What predicts success? Is it a candidate’s marvellous peer ratings — or perhaps the number of years of work experience? Could it be age — or maybe his or her educational level? While these questions may come across as rhetoric, they’ve actually already been answered, roughly 23 years ago.
Formerly responsible for brightening minds at the University of Iowa about all things psychology — Frank L. Schmidt is now a 77-year-old retired professor. Prof. Schmidt spent much of his career researching the correlation between hiring practices and their why. His research, alongside Michigan State University’s John E. Hunter entitled The Validity and Utility of Selection Methods in Personnel Psychology was published in the Psychological Bulletin in September of 1998.

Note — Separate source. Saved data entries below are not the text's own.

(* ===== verification/Capacity.v ===== *)
(** * How many entries a tree of a given height holds

    [NodePath] has room for ten nodes, so the operations that remember their path rely
    on the tree having at most eleven levels.  Nodes are half full (except for a lone
    root), so a tree of twelve levels stores a number of entries no memory holds: this
    file counts the entries and the nodes of each level and derives the bound. *)

From S2P Require Import Prelude Node Tree TreeFacts BlinkInv.

(** ** Sums over nodes *)
Section Capacity.
Context {PF : Platform} {PFok : PlatformOk}.

Definition total (f : Node -> Z) (ns : list Node) : Z := foldr (fun n a => f n + a) 0 ns.

#[export] Instance total_perm f : Proper ((≡ₚ) ==> eq) (total f).
Proof. intros ns ns' Hp. induction Hp; simpl; lia. Qed.
Lemma node_total_bound f c ns : (forall n, n ∈ ns -> 0 <= f n <= c) -> 0 <= total f ns <= c * Z.of_nat (length ns).
Proof.
  induction ns as [|n ns IH]; intros Hf; simpl; [lia|].
  pose proof (Hf n ltac:(set_solver)). specialize (IH ltac:(set_solver)). lia.
Qed.
Lemma total_ext f f' ns : (forall n, n ∈ ns -> f n = f' n) -> total f ns = total f' ns.
Proof. induction ns as [|n ns IH]; intros Hf; simpl; [done|]. rewrite Hf, IH by set_solver. done. Qed.

Definition inner_one (n : Node) : Z := Z.b2z (is_inner n).
Definition leaf_one (n : Node) : Z := Z.b2z (is_leaf n).
Definition inner_keys_of (n : Node) : Z := Z.b2z (is_inner n) * size n.
Definition leaf_keys_of (n : Node) : Z := Z.b2z (is_leaf n) * size n.

(** ** The number of stored keys *)
Lemma node_size_bounds G h l n : heap_inv G h -> h !! l = Some n ->
  0 <= size n <= 64 /\ Z.of_nat (length (leaf_entries n)) = leaf_keys_of n /\ NoDup (leaf_entries n).*1.
Proof.
  intros Hh Hl. destruct (hi_layout _ _ _ _ Hh Hl) as (lo & lv & _ & [_ _ Hb]).
  pose proof max_items_bounds. pose proof max_keys_bounds. unfold leaf_keys_of, is_leaf. destruct lv.
  - destruct Hb as (ks & kt & vs & vt & Hs & Hso & _). rewrite (leaf_entries_shape _ _ _ _ _ Hs).
    destruct Hs as [Hp Hsz Hvs Hck _]. rewrite length_app in Hck. rewrite Hp, length_zip_with, Hsz, Hvs, Nat.min_id.
    cbn [Z.b2z]. split; [lia|]. split; [lia|]. rewrite fst_zip by lia. by apply ksorted_NoDup.
  - destruct Hb as (ks & kt & ss & st & Hs & _). rewrite (inner_entries _ _ _ _ _ Hs).
    destruct Hs as [Hp Hsz Hss Hck _]. rewrite length_app in Hck. rewrite Hp, Hsz. split; [lia|]. split; [done|].
    apply NoDup_nil_2.
Qed.

Lemma entries_NoDup G h (ps : list (loc * Node)) :
  heap_inv G h -> NoDup ps.*1 -> (forall l n, (l, n) ∈ ps -> h !! l = Some n) ->
  NoDup (mjoin (leaf_entries <$> ps.*2)).*1.
Proof.
  intros Hh. induction ps as [|[l n] ps IH]; intros Hnd Hin; [apply NoDup_nil_2|].
  rewrite !fmap_cons in *. apply NoDup_cons in Hnd as [Hl Hnd]. cbn [snd].
  change (mjoin (leaf_entries n :: (leaf_entries <$> ps.*2)))
    with (leaf_entries n ++ mjoin (leaf_entries <$> ps.*2)). rewrite fmap_app. apply NoDup_app. split; [|split].
  - eapply (node_size_bounds G h l n); [done|]. apply Hin. set_solver.
  - intros k Hk1 Hk2. apply list_elem_of_fmap in Hk1 as ([k1 v1] & -> & Hk1), Hk2 as ([k2 v2] & Heq & Hk2). simpl in *. subst k2.
    apply list_elem_of_join in Hk2 as (es & Hk2 & Hes). apply list_elem_of_fmap in Hes as (n2 & -> & Hn2).
    apply list_elem_of_fmap in Hn2 as ([l2 n2'] & -> & Hp2). simpl in *.
    pose proof (Hin l n ltac:(set_solver)) as H1. pose proof (Hin l2 n2' ltac:(set_solver)) as H2.
    destruct (leaf_entry_inv _ _ _ _ _ _ Hh H1 Hk1) as (lo1 & G1 & K1 & _).
    destruct (leaf_entry_inv _ _ _ _ _ _ Hh H2 Hk2) as (lo2 & G2 & K2 & _).
    assert (l = l2) as -> by (by eapply (hi_unique G h l l2)). apply Hl. apply list_elem_of_fmap. by exists (l2, n2').
  - apply IH; [done|]. intros. apply Hin. set_solver.
Qed.
(** Everything [insert] does before it grows a root. *)
Lemma insert_below_root s key v fuel :
  well_formed s -> within_capacity s -> 0 <= key < max_u64 -> (enough_fuel s <= fuel)%nat ->
  exists G s1 up r top,
    insert fuel key v s = (match up.1 with
      | None => mret tt
      | Some _ => lock_tree;; r ← on_tree root; on_tree (create_new_root r up.1 up.2);; unlock_tree
      end) s1
    /\ tree_inv G (l_tree s1) /\ all_quiet s1 /\ l_lock s1 = false
    /\ map_of s1 = insert_new key v (map_of s)
    /\ root_node (l_tree s1) = Some r /\ G !! r = Some (0, top)
    /\ (up = (None, 0) \/ exists m b, up = (Some m, b) /\ G !! m = Some (b, top) /\ 0 < b)
    /\ top_known G r top top up.
Proof.
  intros Hw Hd Hk Hf. destruct (well_formed_root _ Hw) as (G & r & top & Hi & Hsole & Hr & Gr & Hq & Hlk & Htop).
  specialize (Htop Hd).
  destruct (locate_leaf_ok G s key fuel (Some path_init) top r)
    as (l & n & lo & path & s1 & Hrun1 & [Ht1 Hl1] & Hs1 & Hn & Gl & Hkn & Hrem & Hsome); auto.
  destruct (Hsome ltac:(eauto)) as [p ->]. destruct Hrem as (stack & Hst & Hok).
  unfold insert. rewrite (ST_bind_ok Hrun1). cbn beta iota.
  rewrite <- Ht1 in Hn. destruct (upgrade_ok s1 l n Hn Hs1) as (s2 & Hrun2 & [Ht2 Hl2] & Hs2).
  rewrite (ST_bind_ok Hrun2). assert (Ht : l_tree s2 = l_tree s) by congruence.
  rewrite Ht1 in Hn.
  destruct (insert_into_leaf_inserted G (l_tree s) l n lo key v Hi Hn Gl Hkn) as (up & G1 & t1 & Hins & Hli).
  rewrite <- Ht in Hins. rewrite (ST_bind_ok (on_tree_ok _ _ _ _ Hins)).
  pose proof (leaf_inserted_contents _ _ _ _ _ _ _ _ Hi Hli) as Hc.
  destruct Hli as [Hg _]. pose proof (top_known_grown _ _ _ _ _ _ _ r top Hg (Hsole _ _ Hr Gr)) as Htk.
  destruct Hg as [Hi1 Hsub1 Hr1 Hsz1 _ Hup1 _].
  destruct (hi_node _ _ (ti_heap _ _ Hi) _ _ _ _ Hn Gl) as [[[Hlo _] _] _ _].
  destruct (hi_lookup G1 (heap t1) l lo 0) as (n1 & Hn1 & _); [apply Hi1|by eapply lookup_weaken|].
  set (s3 := mkLatched t1 (l_latches s2) (l_lock s2)).
  destruct (unlock_upgraded_ok s3 l n1 Hn1 Hs2) as (s4 & Hrun4 & [Ht4 Hl4] & Hq4).
  rewrite (ST_bind_ok Hrun4). pose proof (path_ok_length _ _ _ _ _ Hok) as Hlen.
  unfold enough_fuel in Hf.
  destruct (propagate_ok fuel r stack 10 G1 s4 p lo 0 top up)
    as (up' & G' & s' & Hrun & Hi' & Hsub & Hr' & Hq' & Hl' & He & Hup');
    rewrite ?Ht4; simpl; auto; try lia; [by eapply path_ok_mono; [..|exact Hok]|].
  rewrite (ST_bind_ok Hrun). rewrite Ht4 in *. simpl in *.
  exists G', s', up', r, top. split; [done|]. split; [done|]. split; [done|].
  split; [congruence|]. split.
  { unfold map_of. rewrite <- Hc. eapply contents_ext; [apply Hi1|apply Hi'|done]. }
  split; [congruence|]. split; [|done].
  eapply lookup_weaken; [exact Gr|]. by transitivity G1.
Qed.

Lemma insert_refines s key v fuel :
  well_formed s -> within_capacity s -> 0 <= key < max_u64 -> (enough_fuel s <= fuel)%nat ->
  exists s', insert fuel key v s = Ok (tt, s') /\ well_formed s'
    /\ map_of s' = insert_new key v (map_of s).
Proof.
  intros Hw Hd Hk Hf.
  destruct (insert_below_root s key v fuel Hw Hd Hk Hf)
    as (G & s1 & up & r & top & -> & Hi & Hq & Hl & Hm & Hr & Gr & Hup & Htk).
  destruct Hup as [->|(m & b & -> & Gm & Hb)]; cbn [fst snd].
  { exists s1. split; [done|]. split; [|done]. split; [|done]. exists G. split; [done|].
    by eapply top_known_none. }
  destruct (create_new_root_inv G (l_tree s1) r top m b Hi Hr Gr Gm Hb)
    as (G' & t' & Hrun & Hi' & (r' & Hr' & Gr' & Hone) & He).
  { intros l lo Hl'. destruct (Htk _ _ Hl') as [|[_ [= ->]]]; auto. }
  unfold lock_tree. unfold mbind at 1, ST_bind at 1. rewrite Hl. simpl.
  erewrite ST_bind_ok by (apply on_tree_read; unfold root, gets; simpl; by rewrite Hr).
  erewrite ST_bind_ok by (apply on_tree_ok; simpl; exact Hrun). eexists. split; [done|]. split.
  - split; [|done]. exists G'. split; [done|]. by eapply root_sole_intro.
  - rewrite <- Hm. unfold map_of. simpl. eapply contents_ext; [apply Hi|apply Hi'|done].
Qed.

Based on several meta-analytic findings, it delved into a total of 19 selection methods that were used in the decision-making process in hiring, training and developmental assignments.
His research summarises the practical and theoretical implications of a whopping 85 years of research in personnel selection. Based on several meta-analytic findings, it delved into a total of 19 selection methods that were used in the decision-making process in hiring, training and developmental assignments.
The power of predictive validity
Predictive validity seeks to find correlations. Correlations between two variables: one typically being the score or scores on assessment tools and on job performance. Through these two data-points, you can sort of travel back in time — and look at what predicted success, and what didn’t. Based on the variability of job performance, you’re able to come up with, well, variables. Those variables run from 0 to 1. If the practical value of a predictive validity point is 0, then you’re essentially coming to the conclusion that you could’ve hired anyone, and they’d have performed the same.
‘Resumes are counterproductive’
We’ll save you the exact scientific calculations behind it for now — but Prof. Schmidt essentially took a number of personnel measures, and calculated its role in eventual job success. What it was able to conclude was fairly straightforward: age, interests, years of education and job experience all play a very tiny role when predicting the success of a hiring method, and thus the person it hires.
“These findings suggest that even under ideal circumstances, job experience at the start of a job will predict job performance only for the first 5 years on the job.”
Coincidentally, all of those data points usually reside on a candidate’s resume — therefore essentially rendering it useless when predicting job success. Even job experience, a frequently asked condition that scored much better than the other CV-related points, is essentially useless. “These findings suggest that even under ideal circumstances, job experience at the start of a job will predict job performance only for the first 5 years on the job”, as Prof. Schmidt put it in 1998.
The bright side
While the research is very much able to identify the useless elements of talent acquisition — it is also able to look on the bright side. General Mental Ability (GMA) tests, work sample tests, integrity tests and structured employment interviews all ranked relatively high in terms of its predictive validity for job performance. It even delved into the power of combining two or three elements into one hiring practice. “It is really that simple”, Prof. Schmidt tells ToTalent.eu. “And you may not even need the Work Sample in some cases.”
“It is really as simple as combining elements. And you may not even need the Work Sample in some cases.”
In an attempt to find the ideal combination, the research found that two stood out in terms of its practicality in hiring and their high composite score. Firstly: the combination of a GMA test and an integrity test. Secondly: the combination of a GMA test and a structured interview. “Both of these combinations can be used with entry level applicants, as well as with experienced applicants”, the research concludes.
‘The coverage gap’
Finally: the elephant in the room. If this piece of extensive research is 23 years old, why are those in recruitment and talent acquisition still making the mistake of taking resumes not only serious — but rendering them useful in real-life hiring practices? According to another piece of research, conducted by Sarah L. Rynes, Tamara L. Giluk and Kenneth G. Brown of the University of Iowa in 2007, it boils down to a gap between science and practice.
Their research asked a simple question: ‘How might managers receive information that is consistent with the best available scientific evidence about how various management practices influence business outcomes?’. When Prof. Schmidt’s research concluded that GMA tests were, in fact, the most common successful indicator of job performance — surely it would have been matched in terms of its coverage? The short answer is no.
“There is a clear gap in the extent of coverage of GMA between academic journals on one hand, and the practitioner and bridge periodicals on the other.”
“Despite the high degree of importance placed by research academics on the findings related to the intelligence-performance link, our search revealed almost no coverage of this topic in the three practitioner and bridge periodicals”, the research stated. “Thus, there is a clear gap in the extent of coverage of GMA between academic journals on one hand, and the practitioner and bridge periodicals on the other.”
‘Pay attention to research findings’
And while 23 years is a long time — it’s clear that many organisations its talent leaders can still benefit from Prof. Schmidt’s findings. And the best news? It’s not too late to revamp strategies, based on the information out there. Prof. Schmidt’s conclusion and advice to those in the talent industry is, therefore, a simple one. “Pay attention to research findings and implement them”, he told ToTalent.eu.